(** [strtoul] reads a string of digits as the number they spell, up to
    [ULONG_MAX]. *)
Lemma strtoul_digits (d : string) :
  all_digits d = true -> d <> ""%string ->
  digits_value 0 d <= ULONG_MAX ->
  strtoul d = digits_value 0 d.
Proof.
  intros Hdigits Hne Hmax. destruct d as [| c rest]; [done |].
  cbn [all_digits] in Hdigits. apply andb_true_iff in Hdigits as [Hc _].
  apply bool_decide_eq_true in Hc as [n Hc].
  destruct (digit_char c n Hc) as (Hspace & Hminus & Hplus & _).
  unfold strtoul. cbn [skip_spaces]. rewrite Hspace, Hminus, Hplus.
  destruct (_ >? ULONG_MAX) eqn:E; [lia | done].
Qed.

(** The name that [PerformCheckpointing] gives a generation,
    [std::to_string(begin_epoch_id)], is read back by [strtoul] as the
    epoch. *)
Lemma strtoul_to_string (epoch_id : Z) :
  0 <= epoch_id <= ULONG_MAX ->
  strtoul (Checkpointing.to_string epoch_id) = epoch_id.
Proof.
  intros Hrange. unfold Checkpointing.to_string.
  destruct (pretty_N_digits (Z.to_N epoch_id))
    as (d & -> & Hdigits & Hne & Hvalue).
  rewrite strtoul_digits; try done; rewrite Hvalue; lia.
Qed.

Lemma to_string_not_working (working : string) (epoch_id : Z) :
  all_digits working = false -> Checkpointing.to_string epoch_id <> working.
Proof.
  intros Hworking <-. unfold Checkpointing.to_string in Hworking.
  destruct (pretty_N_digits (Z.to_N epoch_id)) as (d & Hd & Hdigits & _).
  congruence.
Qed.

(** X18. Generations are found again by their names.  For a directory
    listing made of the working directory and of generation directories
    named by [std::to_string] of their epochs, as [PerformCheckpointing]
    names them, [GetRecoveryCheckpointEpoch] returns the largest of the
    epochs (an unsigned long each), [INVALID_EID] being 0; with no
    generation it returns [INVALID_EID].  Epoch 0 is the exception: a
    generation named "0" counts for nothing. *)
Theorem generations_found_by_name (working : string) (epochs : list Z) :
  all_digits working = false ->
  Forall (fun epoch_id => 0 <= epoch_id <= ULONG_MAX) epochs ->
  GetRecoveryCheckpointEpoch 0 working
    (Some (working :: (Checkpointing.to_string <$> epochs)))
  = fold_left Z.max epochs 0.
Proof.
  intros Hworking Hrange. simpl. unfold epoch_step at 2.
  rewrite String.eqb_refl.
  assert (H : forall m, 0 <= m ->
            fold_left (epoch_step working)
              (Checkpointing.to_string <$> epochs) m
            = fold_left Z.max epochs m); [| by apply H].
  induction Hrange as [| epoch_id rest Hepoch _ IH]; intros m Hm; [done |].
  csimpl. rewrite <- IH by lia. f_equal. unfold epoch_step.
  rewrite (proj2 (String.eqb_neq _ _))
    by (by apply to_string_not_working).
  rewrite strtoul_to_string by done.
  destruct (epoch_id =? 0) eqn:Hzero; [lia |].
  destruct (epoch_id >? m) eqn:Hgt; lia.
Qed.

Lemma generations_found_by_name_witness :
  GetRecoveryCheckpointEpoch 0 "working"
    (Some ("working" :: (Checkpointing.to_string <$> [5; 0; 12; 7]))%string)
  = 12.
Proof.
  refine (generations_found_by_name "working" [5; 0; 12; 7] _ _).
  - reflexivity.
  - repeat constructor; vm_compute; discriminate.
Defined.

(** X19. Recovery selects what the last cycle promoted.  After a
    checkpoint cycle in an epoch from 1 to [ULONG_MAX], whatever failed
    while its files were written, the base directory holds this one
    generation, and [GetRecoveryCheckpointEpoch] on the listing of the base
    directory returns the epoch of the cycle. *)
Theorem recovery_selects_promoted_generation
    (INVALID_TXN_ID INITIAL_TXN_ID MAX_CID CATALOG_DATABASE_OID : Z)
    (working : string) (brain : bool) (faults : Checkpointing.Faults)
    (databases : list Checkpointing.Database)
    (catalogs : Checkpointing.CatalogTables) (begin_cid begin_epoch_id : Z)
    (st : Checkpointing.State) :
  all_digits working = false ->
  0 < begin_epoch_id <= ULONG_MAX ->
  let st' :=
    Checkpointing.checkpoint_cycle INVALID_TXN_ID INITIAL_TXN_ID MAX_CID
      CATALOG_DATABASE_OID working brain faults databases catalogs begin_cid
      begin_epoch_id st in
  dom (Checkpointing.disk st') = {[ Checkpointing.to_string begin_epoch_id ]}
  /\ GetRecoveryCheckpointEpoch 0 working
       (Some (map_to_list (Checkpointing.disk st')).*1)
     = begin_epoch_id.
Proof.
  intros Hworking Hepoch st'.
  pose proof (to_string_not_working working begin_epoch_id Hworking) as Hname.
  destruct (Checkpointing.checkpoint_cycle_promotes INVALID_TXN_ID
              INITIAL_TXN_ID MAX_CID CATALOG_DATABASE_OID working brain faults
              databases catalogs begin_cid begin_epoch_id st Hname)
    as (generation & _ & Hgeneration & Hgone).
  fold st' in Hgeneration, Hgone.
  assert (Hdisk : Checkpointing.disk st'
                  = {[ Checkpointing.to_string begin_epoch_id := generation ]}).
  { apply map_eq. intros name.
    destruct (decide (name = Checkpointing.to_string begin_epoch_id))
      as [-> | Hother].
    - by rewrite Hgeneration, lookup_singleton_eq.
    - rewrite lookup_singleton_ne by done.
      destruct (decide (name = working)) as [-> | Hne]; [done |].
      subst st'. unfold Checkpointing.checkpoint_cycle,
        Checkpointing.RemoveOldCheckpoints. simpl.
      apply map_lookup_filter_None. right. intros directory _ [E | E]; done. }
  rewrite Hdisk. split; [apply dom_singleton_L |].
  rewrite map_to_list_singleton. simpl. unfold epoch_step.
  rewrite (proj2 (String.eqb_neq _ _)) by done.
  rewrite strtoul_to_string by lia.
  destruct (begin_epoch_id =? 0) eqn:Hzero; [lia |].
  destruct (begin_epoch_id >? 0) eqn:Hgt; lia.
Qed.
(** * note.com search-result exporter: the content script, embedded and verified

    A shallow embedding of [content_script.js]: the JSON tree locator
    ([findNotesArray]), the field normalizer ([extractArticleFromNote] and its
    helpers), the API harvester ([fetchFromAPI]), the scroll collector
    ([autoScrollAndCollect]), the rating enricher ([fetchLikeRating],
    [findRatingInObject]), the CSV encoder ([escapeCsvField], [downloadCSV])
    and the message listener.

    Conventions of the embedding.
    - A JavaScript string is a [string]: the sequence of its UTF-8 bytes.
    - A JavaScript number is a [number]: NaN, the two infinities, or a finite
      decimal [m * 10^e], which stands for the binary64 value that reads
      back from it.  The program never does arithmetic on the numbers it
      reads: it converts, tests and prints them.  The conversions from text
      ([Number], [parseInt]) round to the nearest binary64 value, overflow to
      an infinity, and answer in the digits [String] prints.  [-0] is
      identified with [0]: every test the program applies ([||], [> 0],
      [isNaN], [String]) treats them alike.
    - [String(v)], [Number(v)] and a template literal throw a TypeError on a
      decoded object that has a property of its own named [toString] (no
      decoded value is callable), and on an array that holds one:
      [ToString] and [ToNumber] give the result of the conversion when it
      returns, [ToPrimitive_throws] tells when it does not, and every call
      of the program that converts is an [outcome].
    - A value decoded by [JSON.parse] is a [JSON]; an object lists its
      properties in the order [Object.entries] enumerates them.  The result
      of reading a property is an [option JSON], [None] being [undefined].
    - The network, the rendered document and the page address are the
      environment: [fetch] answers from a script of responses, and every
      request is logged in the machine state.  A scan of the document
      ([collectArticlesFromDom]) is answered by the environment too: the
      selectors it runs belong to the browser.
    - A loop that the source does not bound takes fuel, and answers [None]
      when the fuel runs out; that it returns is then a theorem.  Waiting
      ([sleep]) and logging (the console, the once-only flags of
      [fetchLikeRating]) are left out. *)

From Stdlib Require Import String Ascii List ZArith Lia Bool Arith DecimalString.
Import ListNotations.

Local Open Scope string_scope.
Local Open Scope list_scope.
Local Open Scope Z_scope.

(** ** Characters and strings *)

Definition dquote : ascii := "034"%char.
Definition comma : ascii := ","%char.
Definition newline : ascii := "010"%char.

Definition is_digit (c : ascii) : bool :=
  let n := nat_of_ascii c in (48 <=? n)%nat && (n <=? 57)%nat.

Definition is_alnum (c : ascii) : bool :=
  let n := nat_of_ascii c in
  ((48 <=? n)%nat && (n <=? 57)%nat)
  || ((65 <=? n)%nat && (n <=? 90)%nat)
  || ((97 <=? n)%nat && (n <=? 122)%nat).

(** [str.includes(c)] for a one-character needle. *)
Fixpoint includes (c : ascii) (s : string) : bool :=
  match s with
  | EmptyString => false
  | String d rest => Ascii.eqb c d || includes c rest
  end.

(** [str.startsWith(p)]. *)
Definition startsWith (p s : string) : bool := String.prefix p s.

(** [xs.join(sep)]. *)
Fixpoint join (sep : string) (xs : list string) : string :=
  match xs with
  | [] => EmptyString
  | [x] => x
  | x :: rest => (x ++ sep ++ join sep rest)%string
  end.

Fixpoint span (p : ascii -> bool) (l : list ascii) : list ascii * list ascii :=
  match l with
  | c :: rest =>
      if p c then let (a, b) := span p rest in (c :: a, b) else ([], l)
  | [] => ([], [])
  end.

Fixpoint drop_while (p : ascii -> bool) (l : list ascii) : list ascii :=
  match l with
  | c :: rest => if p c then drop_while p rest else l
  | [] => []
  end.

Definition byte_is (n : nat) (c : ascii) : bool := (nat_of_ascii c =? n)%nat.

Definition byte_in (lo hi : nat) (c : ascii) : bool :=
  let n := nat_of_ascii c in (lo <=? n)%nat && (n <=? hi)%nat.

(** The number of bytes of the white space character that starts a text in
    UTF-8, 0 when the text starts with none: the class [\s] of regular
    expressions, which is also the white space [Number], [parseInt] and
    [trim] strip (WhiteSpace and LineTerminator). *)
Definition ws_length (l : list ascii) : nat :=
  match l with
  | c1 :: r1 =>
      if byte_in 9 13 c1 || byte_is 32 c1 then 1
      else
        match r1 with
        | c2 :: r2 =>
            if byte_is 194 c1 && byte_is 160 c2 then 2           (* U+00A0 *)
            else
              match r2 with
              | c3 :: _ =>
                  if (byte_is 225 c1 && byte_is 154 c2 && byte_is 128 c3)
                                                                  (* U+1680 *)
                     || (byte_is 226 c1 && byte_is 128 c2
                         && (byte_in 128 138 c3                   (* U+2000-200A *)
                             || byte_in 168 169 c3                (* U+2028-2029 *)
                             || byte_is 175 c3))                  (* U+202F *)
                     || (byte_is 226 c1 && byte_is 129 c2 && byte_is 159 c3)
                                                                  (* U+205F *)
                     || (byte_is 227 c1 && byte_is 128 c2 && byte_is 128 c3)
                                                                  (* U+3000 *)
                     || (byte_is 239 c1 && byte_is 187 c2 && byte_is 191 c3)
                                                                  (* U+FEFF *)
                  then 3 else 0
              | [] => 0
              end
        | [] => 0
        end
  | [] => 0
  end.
--
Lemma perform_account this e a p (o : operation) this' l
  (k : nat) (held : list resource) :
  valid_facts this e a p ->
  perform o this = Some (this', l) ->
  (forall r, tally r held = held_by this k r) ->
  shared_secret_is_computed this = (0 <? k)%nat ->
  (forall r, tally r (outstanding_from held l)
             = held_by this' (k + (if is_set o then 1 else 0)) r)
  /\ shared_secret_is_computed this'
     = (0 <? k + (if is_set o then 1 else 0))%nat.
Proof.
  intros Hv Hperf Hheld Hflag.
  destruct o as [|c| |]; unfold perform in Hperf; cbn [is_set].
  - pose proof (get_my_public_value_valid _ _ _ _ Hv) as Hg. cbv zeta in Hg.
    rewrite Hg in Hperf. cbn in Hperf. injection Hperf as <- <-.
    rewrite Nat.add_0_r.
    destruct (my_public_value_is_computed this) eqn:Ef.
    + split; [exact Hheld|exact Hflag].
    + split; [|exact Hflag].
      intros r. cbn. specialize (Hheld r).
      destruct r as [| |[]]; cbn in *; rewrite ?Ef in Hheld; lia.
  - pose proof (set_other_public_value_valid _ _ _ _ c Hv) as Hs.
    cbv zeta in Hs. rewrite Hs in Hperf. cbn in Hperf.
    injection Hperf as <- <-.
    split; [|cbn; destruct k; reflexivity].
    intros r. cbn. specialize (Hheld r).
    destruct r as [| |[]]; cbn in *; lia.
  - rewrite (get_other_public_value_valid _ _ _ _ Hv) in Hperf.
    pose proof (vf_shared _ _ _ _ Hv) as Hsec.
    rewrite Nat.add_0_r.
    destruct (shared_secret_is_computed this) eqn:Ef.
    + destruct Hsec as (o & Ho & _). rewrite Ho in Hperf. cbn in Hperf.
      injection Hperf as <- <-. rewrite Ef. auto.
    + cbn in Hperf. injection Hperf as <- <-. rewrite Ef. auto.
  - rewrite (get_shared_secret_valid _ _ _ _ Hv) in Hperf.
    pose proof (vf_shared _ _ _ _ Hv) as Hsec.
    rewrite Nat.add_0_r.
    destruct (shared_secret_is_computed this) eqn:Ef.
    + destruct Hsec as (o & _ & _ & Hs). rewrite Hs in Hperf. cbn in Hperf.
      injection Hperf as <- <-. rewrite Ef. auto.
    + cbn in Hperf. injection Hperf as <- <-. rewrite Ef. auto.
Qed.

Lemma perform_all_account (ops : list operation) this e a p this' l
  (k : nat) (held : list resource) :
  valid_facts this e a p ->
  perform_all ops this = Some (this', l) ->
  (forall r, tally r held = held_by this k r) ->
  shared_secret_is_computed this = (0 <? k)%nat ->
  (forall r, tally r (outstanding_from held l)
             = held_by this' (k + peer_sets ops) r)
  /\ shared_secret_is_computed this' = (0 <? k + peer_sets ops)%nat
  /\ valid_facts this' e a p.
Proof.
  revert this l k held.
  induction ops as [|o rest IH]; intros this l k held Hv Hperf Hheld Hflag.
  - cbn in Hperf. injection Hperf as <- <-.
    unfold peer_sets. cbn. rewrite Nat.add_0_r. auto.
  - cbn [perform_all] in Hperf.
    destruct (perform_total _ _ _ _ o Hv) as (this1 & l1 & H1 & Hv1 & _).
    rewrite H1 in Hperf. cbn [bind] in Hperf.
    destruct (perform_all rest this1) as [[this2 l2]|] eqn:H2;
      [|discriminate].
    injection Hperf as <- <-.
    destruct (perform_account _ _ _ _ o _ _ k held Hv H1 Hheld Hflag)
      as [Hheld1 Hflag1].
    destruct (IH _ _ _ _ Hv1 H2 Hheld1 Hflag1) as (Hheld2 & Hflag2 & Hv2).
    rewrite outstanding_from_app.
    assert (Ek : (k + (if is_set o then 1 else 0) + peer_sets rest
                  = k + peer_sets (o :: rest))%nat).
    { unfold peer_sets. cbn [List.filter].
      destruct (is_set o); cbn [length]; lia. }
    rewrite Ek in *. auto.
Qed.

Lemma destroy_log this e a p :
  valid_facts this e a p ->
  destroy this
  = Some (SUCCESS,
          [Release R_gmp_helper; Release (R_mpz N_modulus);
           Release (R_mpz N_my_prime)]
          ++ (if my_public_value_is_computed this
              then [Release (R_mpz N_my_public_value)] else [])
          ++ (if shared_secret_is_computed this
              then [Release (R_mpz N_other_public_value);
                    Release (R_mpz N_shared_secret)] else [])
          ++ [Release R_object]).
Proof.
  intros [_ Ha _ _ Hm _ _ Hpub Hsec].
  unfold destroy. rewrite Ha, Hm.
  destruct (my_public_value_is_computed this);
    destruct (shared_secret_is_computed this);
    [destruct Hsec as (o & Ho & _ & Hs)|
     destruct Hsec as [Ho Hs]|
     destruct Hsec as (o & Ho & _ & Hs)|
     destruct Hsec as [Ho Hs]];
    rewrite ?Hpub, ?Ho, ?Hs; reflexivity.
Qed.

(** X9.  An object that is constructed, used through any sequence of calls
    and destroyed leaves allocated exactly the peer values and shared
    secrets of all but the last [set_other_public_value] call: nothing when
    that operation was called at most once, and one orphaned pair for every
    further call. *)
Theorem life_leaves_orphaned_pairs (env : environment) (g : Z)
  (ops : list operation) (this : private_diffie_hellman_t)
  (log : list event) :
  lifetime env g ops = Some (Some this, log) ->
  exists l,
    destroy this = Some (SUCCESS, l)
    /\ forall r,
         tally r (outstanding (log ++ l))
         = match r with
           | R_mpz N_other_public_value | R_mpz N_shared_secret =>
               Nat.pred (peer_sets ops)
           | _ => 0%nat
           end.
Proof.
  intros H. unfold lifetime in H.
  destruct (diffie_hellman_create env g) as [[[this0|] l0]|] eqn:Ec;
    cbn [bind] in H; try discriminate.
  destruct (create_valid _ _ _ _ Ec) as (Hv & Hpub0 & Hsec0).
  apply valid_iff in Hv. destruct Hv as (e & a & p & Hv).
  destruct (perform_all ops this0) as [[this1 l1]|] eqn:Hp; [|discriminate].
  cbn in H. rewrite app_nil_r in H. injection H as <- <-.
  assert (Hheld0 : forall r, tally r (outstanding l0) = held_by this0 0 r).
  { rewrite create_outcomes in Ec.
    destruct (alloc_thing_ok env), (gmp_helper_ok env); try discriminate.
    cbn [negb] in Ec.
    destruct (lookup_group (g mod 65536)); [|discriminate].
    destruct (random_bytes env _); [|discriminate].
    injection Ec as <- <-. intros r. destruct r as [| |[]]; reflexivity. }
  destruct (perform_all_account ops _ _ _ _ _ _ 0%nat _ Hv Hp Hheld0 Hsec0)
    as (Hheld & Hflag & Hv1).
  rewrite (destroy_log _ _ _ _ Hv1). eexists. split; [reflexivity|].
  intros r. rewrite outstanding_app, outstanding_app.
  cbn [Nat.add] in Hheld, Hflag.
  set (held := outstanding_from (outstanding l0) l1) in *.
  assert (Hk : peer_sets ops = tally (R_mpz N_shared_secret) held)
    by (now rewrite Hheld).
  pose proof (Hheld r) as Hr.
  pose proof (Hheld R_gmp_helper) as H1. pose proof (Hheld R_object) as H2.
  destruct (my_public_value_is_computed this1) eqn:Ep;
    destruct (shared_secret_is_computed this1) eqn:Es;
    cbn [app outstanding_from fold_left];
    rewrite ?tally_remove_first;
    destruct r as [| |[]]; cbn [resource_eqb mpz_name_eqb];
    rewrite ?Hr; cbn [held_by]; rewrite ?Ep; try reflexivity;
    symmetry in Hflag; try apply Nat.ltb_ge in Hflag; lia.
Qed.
...
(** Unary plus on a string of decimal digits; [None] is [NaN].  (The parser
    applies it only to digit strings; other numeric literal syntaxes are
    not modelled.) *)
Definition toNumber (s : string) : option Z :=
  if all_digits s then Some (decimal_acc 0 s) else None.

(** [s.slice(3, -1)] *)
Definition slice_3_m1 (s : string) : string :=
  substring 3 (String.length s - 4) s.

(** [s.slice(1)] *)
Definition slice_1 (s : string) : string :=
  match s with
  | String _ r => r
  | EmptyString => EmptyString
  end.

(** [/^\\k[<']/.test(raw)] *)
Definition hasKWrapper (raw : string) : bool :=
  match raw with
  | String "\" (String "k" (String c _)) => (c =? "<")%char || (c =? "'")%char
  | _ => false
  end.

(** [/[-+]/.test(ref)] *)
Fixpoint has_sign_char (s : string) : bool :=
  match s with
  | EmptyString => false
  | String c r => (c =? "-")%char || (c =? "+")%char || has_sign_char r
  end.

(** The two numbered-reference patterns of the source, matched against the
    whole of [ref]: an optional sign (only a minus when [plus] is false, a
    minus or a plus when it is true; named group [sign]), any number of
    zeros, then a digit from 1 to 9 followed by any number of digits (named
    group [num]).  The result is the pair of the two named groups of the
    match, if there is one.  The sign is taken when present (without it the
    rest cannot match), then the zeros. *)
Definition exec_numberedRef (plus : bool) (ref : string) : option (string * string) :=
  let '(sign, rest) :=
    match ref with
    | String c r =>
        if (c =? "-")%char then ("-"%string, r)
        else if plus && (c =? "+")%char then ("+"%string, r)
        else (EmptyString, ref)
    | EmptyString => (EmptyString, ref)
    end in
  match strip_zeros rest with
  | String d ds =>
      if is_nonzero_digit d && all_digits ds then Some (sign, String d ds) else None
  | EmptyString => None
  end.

**WHAT IS REQUIRED**
Wherever the line holding "rewrite ?Hpub, ?Ho, ?Hs; reflexivity." falls in the entries above, copy exactly from it through the line holding "secrets of all", inclusive, and add nothing.

**EXERCISE SOLUTION**
    rewrite ?Hpub, ?Ho, ?Hs; reflexivity.
Qed.

(** X9.  An object that is constructed, used through any sequence of calls
    and destroyed leaves allocated exactly the peer values and shared
    secrets of all but the last [set_other_public_value] call: nothing when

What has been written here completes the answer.